No matter what kind of pet you have, you want it to be healthy and happy. This extends to your backyard chickens – whether you perceive them as family members or not, it’s in your best interest to keep them feeling good. A healthy chicken is a happy chicken and vice versa.
Healthy, happy chickens will also live longer, be more pleasurable to watch and engage with, and perhaps most importantly, provide you with more nutritious eggs.
There are numerous ways to ensure your flock is healthy and happy. Here are our ten top tips to help your feathery girls thrive…
10 Tips for Keeping Healthy, Happy Chickens
1/ Choose the Right Chicken Breed –
This requires a little research and will be determined by factors including your local climate, the size of your yard, whether there is a suitable area for free-ranging, and what your priority is. Do you want lots of eggs to sell, or just enough for your own needs? Are you planning to hatch eggs? Do you want colorful eggs? Are you interested in showing your birds? Or do you want gentle, friendly family pets who will entertain you or snuggle on your lap?
2/ The Right Chicken Coop –
The right coop is essential for your chickens and you as well. You need to plan and build/install your housing before you bring your chickens home. Consider the size of your chosen hens, the number of hens you wish to keep, and the convenience of collecting eggs, feeding the hens, and cleaning the coop. How will the coop fit into your yard? What about the run? What about free-ranging areas? The coop needs to offer shelter and protection from sunlight, heat, cold, wind, rain, and predators. Every bird needs at least one square meter of indoor space and two square meters of outdoor space for her health and well being. The more space, the happier they will be.
3/ Buy the Right Feed for the age of your Chickens–
A well-balanced diet is essential. Pullets require quality commercial grower feed; hens from 16-18 weeks need quality commercial layer feed. The happiest, healthiest birds will also be able to forage and free-range, pecking for grubs and insects. They will benefit from supplements like oyster shell, extra protein during the molting season (e.g. cooked scrambled eggs), and limited healthy table scraps from your kitchen.
4/ Provide your Chickens with Fresh Water and Shade –
Your hens need plenty of shade to rest and access to fresh, clean, cool water at all times. Water should be replaced daily and must be available in the coop, in the run, and the yard. Make sure waterers are shallow and not too easy to get into and soil, and that chicks can’t drown in them.
5/ Protect your Hens from Predators –
Chickens are vulnerable to different predators, including foxes, feral cats, eagles, hawks, and even kookaburras if you have small chicks. Most domestic dogs and cats pose little risk to chickens, and many chickens will win a confrontation with these pets. Foxes are by far the biggest threat to chickens, even in suburbia. In rural areas, native Spotted Quolls are also a threat to poultry and are protected by law.
Chickens themselves are not really at risk from snakes, however, eggs are, and snakes and other reptiles will be attracted to your hen house to feed on eggs.
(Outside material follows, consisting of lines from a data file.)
(* ===== verification/UserAccount.v ===== *)
(** * User accounts: balances per asset

    [data/state/userAccount.go], the part that moves balances: the KLV balance
    is a field of the account, every other asset lives in the account's data
    trie as a serialized [UserKDA]. *)

From S2P Require Import Prelude Common Strconv Tools Permissions KdaUtils DataTrie.
Local Open Scope Z_scope.

(** ** The position of a user in an asset ([kapps/proto/userKapps.proto]) *)

Record LastClaim : Type := { lc_Timestamp : Z; lc_Epoch : Z }.

Record StakeSegment : Type := {
  seg_StakedEpoch : Z; seg_ThroughEpoch : Z; seg_Value : Z;
}.

Record UserBucket : Type := {
  StakedAt : Z; StakedEpoch : Z; UnstakedEpoch : Z; bucket_Value : Z;
  Delegation : slice; History : list StakeSegment;
}.

Record UserKDA : Type := {
  kda_Balance : Z; FrozenBalance : Z; uk_LastClaim : option LastClaim;
  Buckets : option (gmap string UserBucket); MIME : string; Metadata : string;
}.

#[global] Instance LastClaim_eq_dec : EqDecision LastClaim.
Proof. solve_decision. Defined.
#[global] Instance StakeSegment_eq_dec : EqDecision StakeSegment.
Proof. solve_decision. Defined.
#[global] Instance UserBucket_eq_dec : EqDecision UserBucket.
Proof. solve_decision. Defined.
#[global] Instance UserKDA_eq_dec : EqDecision UserKDA.
Proof. solve_decision. Defined.

Definition set_kda_Balance (u : UserKDA) (b : Z) : UserKDA :=
  {| kda_Balance := b; FrozenBalance := FrozenBalance u; uk_LastClaim := uk_LastClaim u;
     Buckets := Buckets u; MIME := MIME u; Metadata := Metadata u |}.
Definition set_Frozen (u : UserKDA) (f : Z) : UserKDA :=
  {| kda_Balance := kda_Balance u; FrozenBalance := f; uk_LastClaim := uk_LastClaim u;
     Buckets := Buckets u; MIME := MIME u; Metadata := Metadata u |}.
Definition set_Buckets (u : UserKDA) (b : gmap string UserBucket) : UserKDA :=
  {| kda_Balance := kda_Balance u; FrozenBalance := FrozenBalance u;
     uk_LastClaim := uk_LastClaim u; Buckets := Some b; MIME := MIME u; Metadata := Metadata u |}.

(** The proto3 normal form of a message read back from its encoding: an empty
    map and an empty byte field are nil. *)
Definition canon_slice (s : slice) : slice :=
  match s with Some EmptyString => None | _ => s end.
Definition canon_bucket (b : UserBucket) : UserBucket :=
  {| StakedAt := StakedAt b; StakedEpoch := StakedEpoch b; UnstakedEpoch := UnstakedEpoch b;
     bucket_Value := bucket_Value b; Delegation := canon_slice (Delegation b);
     History := History b |}.
Definition canon_UserKDA (u : UserKDA) : UserKDA :=
  {| kda_Balance := kda_Balance u; FrozenBalance := FrozenBalance u;
     uk_LastClaim := uk_LastClaim u;
     Buckets := match Buckets u with
                | Some m => if decide (m = ∅) then None else Some (canon_bucket <$> m)
                | None => None
                end;
     MIME := MIME u; Metadata := Metadata u |}.

Definition zeroUserKDA : UserKDA :=
  {| kda_Balance := 0; FrozenBalance := 0; uk_LastClaim := None; Buckets := None;
     MIME := EmptyString; Metadata := EmptyString |}.

(** What the account code relies on from the protobuf serializer of [UserKDA]:
    it reads back the normal form, and only the all-default message has an
    empty encoding. *)
Class UserKDACodec (C : Marshalizer UserKDA) : Prop := {
  ukc_laws :: MarshalizerLaws UserKDA;
  ukc_canon : forall u, canon u = canon_UserKDA u;
  ukc_empty : forall u, Marshal u = Ok EmptyString -> canon_UserKDA u = zeroUserKDA;
}.

Section account.
Context `{TO : TrieOps} `{C : Marshalizer UserKDA}.

(** [userAccount]: the embedded [baseAccount] and [UserAccountData]. *)
Record userAccount : Type := {
  address : string;
  tracker : TrackableDataTrie;
  code : string;
  hasNewCode : bool;
  acc_Name : string;
  RootHash : string;
  Balance : Z;
  Allowance : Z;
  Nonce : Z;
  Permissions : list Permission;
  acc_OwnerAddress : string;
  CodeHash : string;
  CodeMetadata : string;
}.

Definition with_tracker (a : userAccount) (t : TrackableDataTrie) : userAccount :=
  {| address := address a; tracker := t; code := code a; hasNewCode := hasNewCode a;
     acc_Name := acc_Name a; RootHash := RootHash a; Balance := Balance a;
     Allowance := Allowance a; Nonce := Nonce a; Permissions := Permissions a;
     acc_OwnerAddress := acc_OwnerAddress a; CodeHash := CodeHash a;
     CodeMetadata := CodeMetadata a |}.
Definition with_Balance (a : userAccount) (b : Z) : userAccount :=
  {| address := address a; tracker := tracker a; code := code a; hasNewCode := hasNewCode a;
     acc_Name := acc_Name a; RootHash := RootHash a; Balance := b;
     Allowance := Allowance a; Nonce := Nonce a; Permissions := Permissions a;
     acc_OwnerAddress := acc_OwnerAddress a; CodeHash := CodeHash a;
     CodeMetadata := CodeMetadata a |}.
Definition with_Allowance (a : userAccount) (v : Z) : userAccount :=
  {| address := address a; tracker := tracker a; code := code a; hasNewCode := hasNewCode a;
     acc_Name := acc_Name a; RootHash := RootHash a; Balance := Balance a;
     Allowance := v; Nonce := Nonce a; Permissions := Permissions a;
     acc_OwnerAddress := acc_OwnerAddress a; CodeHash := CodeHash a;
     CodeMetadata := CodeMetadata a |}.

Definition NewUserAccountNoCheck (addr : string) : userAccount :=
  {| address := addr; tracker := NewTrackableDataTrie addr None; code := EmptyString;
     hasNewCode := false; acc_Name := EmptyString; RootHash := EmptyString; Balance := 0;
     Allowance := 0; Nonce := 0; Permissions := []; acc_OwnerAddress := EmptyString;
     CodeHash := EmptyString; CodeMetadata := EmptyString |}.

Definition NewUserAccount (addr : string) : res error userAccount :=
  if slen addr =? 0 then Err ErrNilAddress else Ok (NewUserAccountNoCheck addr).

Definition IncreaseNonce (value : Z) (a : userAccount) : userAccount :=
  {| address := address a; tracker := tracker a; code := code a; hasNewCode := hasNewCode a;
     acc_Name := acc_Name a; RootHash := RootHash a; Balance := Balance a;
     Allowance := Allowance a; Nonce := wrap_u64 (Nonce a + value);
     Permissions := Permissions a; acc_OwnerAddress := acc_OwnerAddress a;
     CodeHash := CodeHash a; CodeMetadata := CodeMetadata a |}.

(** An account operation: mutates the account, may fail. *)
Abbreviation AM := (M userAccount error).

Definition is_klv (assetID : slice) : bool :=
  match assetID with None => true | Some a => str_eqb a KLVIdentifier end.

Definition emptyUserKDA : UserKDA :=
  {| kda_Balance := 0; FrozenBalance := 0;
     uk_LastClaim := Some {| lc_Timestamp := 0; lc_Epoch := 0 |}; Buckets := Some ∅;
     MIME := EmptyString; Metadata := EmptyString |}.

(** [GetUserKDA(assetID, nonce, checkDirtData)]. *)
Definition GetUserKDA (a : userAccount) (assetID : slice) (nonce : string) (cdd : bool)
  : res error UserKDA :=
  let noTrie := match tr (tracker a) with None => true | Some _ => false end in
  let noDirty := bool_decide (dirtyData (tracker a) = ∅) in
  if noTrie && (negb cdd || noDirty) then Ok emptyUserKDA
  else
    let key := ToKDAKey (default KLVIdentifier assetID) nonce in
    value ← match RetrieveValue (tracker a) key with
            | Err e => if bool_decide (e = ErrNilTrie) then Ok EmptyString else Err e
            | Ok v => Ok v
            end;
    if slen value =? 0 then Ok emptyUserKDA else Unmarshal value.

Definition SaveKeyValueM (key value : string) : AM unit := fun a =>
  match SaveKeyValue (tracker a) key value with
  | Ok t => (with_tracker a t, Ok tt)
  | Err e => (a, Err e)
  end.

(** [SetUserKDA]: an empty encoding deletes the key. *)
Definition SetUserKDA (assetID : slice) (nonce : string) (u : UserKDA) : AM unit :=
  data ← lift (Marshal u);
  SaveKeyValueM (ToKDAKey (default KLVIdentifier assetID) nonce) data.

Definition AddToAllowance (value : Z) : AM unit :=
  _ ← reject_if (value <? 0) StateErrInvalidValue;
  modify (fun a => with_Allowance a (Allowance a +! value)).

(** The position an operation works on: the caller's object when one is
    passed, the stored one otherwise. *)
Definition user_kda_or_stored (opts : option UserKDA) (assetID : slice) (nonce : string)
    (cdd : bool) : AM UserKDA :=
  match opts with
  | Some u => mret u
  | None => a ← get; lift (GetUserKDA a assetID nonce cdd)
  end.

(** [AddToBalance].  The result is the caller's [UserKDA] object as the call
    leaves it. *)
Definition AddToBalance (value : Z) (assetID : slice) (cdd : bool) (opts : option UserKDA)
  : AM (option UserKDA) :=
  _ ← reject_if (value <? 0) StateErrInvalidValue;
  if is_klv assetID then
    a ← get;
    let newBalance := Balance a +! value in
    _ ← reject_if (newBalance <? 0) ErrAddBalanceOverflow;
    _ ← modify (fun a => with_Balance a newBalance);
    mret opts
  else
    u ← user_kda_or_stored opts assetID EmptyString cdd;
    let newBalance := kda_Balance u +! value in
    _ ← reject_if (newBalance <? 0) ErrAddBalanceOverflow;
    let u' := set_kda_Balance u newBalance in
    _ ← SetUserKDA assetID EmptyString u';
    mret (Some u').

Definition SubFromBalance (value : Z) (assetID : slice) (cdd : bool) (opts : option UserKDA)
  : AM (option UserKDA) :=
  _ ← reject_if (value <? 0) StateErrInvalidValue;
  if is_klv assetID then
    a ← get;
    let newBalance := Balance a -! value in
    _ ← reject_if (newBalance <? 0) ErrInsufficientFunds;
    _ ← modify (fun a => with_Balance a newBalance);
    mret opts
  else
    u ← user_kda_or_stored opts assetID EmptyString cdd;
    let newBalance := kda_Balance u -! value in
    _ ← reject_if (newBalance <? 0) ErrInsufficientFunds;
    let u' := set_kda_Balance u newBalance in
    _ ← SetUserKDA assetID EmptyString u';
    mret (Some u').

(** [strconv.ParseInt(string(nonce), 10, 64)] and the positivity check. *)
Definition check_nonce (nonce : string) : AM unit :=
  n ← lift (ParseInt nonce);
  reject_if (n <=? 0) ErrInvalidNonce.

Definition AddToBalanceWithNonce (value : Z) (assetID : slice) (nonce : string) (cdd : bool)
    (opts : option UserKDA) : AM (option UserKDA) :=
  _ ← reject_if (value <? 0) StateErrInvalidValue;
  if value =? 0 then mret opts
  else
    _ ← check_nonce nonce;
    u ← user_kda_or_stored opts assetID nonce cdd;
    let newBalance := kda_Balance u +! value in
    _ ← reject_if (newBalance <? 0) ErrAddBalanceOverflow;
    let u' := set_kda_Balance u newBalance in
    _ ← SetUserKDA assetID nonce u';
    mret (Some u').

Definition SubFromBalanceWithNonce (value : Z) (assetID : slice) (nonce : string) (cdd : bool)
    (opts : option UserKDA) : AM (option UserKDA) :=
  _ ← reject_if (value <? 0) StateErrInvalidValue;
  _ ← check_nonce nonce;
  u ← user_kda_or_stored opts assetID nonce cdd;
  let newBalance := kda_Balance u -! value in
  _ ← reject_if (newBalance <? 0) ErrAddBalanceOverflow;
  let u' := set_kda_Balance u newBalance in
  _ ← SetUserKDA assetID nonce u';
  mret (Some u').

(** Moving one item of a collection in and out of the account. *)
Definition AddInternalKDA (assetID internalID data : string) : AM unit :=
  _ ← reject_if (slen data =? 0) ErrAssetNotFound;
  SaveKeyValueM (ToKDAKey assetID internalID) data.

Definition SubInternalKDA (assetID internalID : string) : AM string :=
  let key := ToKDAKey assetID internalID in
  a ← get;
  data ← lift (RetrieveValue (tracker a) key);
  _ ← reject_if (slen data =? 0) ErrAssetNotFound;
  _ ← SaveKeyValueM key EmptyString;
  mret data.

Definition GetBalanceWithNonce (a : userAccount) (assetID : slice) (nonce : string) (cdd : bool)
  : Z :=
  match GetUserKDA a assetID nonce cdd with Ok u => kda_Balance u | Err _ => 0 end.

Definition GetBalance (a : userAccount) (assetID : slice) (cdd : bool) : Z :=
  if is_klv assetID then Balance a else GetBalanceWithNonce a assetID EmptyString cdd.

Definition GetFrozenBalance (a : userAccount) (assetID : slice) (cdd : bool) : Z :=
  match GetUserKDA a assetID EmptyString cdd with Ok u => FrozenBalance u | Err _ => 0 end.

Definition GetBuckets (a : userAccount) (assetID : slice) (cdd : bool)
  : option (gmap string UserBucket) :=
  match GetUserKDA a assetID EmptyString cdd with Ok u => Buckets u | Err _ => None end.
End account.

Arguments userAccount {_}.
Use a roof and small-holed wire on outside runs. Keep chicken housing clear of overgrown areas and piles of brush or other debris. Lock coop doors to protect against any human predators (if this is an issue for you).
6/ Pest Control –
These include mice, rats, wild birds, flies, and mosquitoes. They can hang around your coop, eat your chickens’ feed, and carry diseases. Keep lids securely on feed containers and keep your coop and run clean.
7/ Parasite Control –
Chickens are vulnerable to parasites, which can be uncomfortable, carry disease, and impact their immunity. They may be external or internal, and they cause hens to eat more, grow slowly, produce fewer eggs, and they may get sick. Check and treat your hens regularly for worms, lice, mites, ticks, and manage these according to your avian vet’s recommendations.
8/ Provide Light –
Use a coop light at night, as this allows the hens to see and defend themselves better. They are more likely to remain calm and panic-free with a light. This is an important stress-buster and helps maintain health and well being. Extra lighting is valuable in winter too to hold off molting and encourage laying.
9/ Vaccinate your Hens!
Purchase chicks which have been vaccinated at one day old, or have them vaccinated promptly yourself. Thereafter, vaccinate as recommended at different life stages for different diseases. Vaccines may be administered by eye drops, orally, via injection, or even through the nose.
10/ Basic Hygiene –
Keep the coop clean. Wash your hands before and after handling chickens and their equipment. Minimize contact with other flocks. Disinfect all borrowed equipment, and keep specific shoes for use in the chicken coop/run. Quarantine any bird that seems unwell or is injured.
A stress-free environment is as important as the right shelter and food. With some ongoing attention to the care and well being of your flock, your chickens will thrive and give you many hours of pleasure. They can be great company, very entertaining, and so much more than just a reliable source of fresh eggs!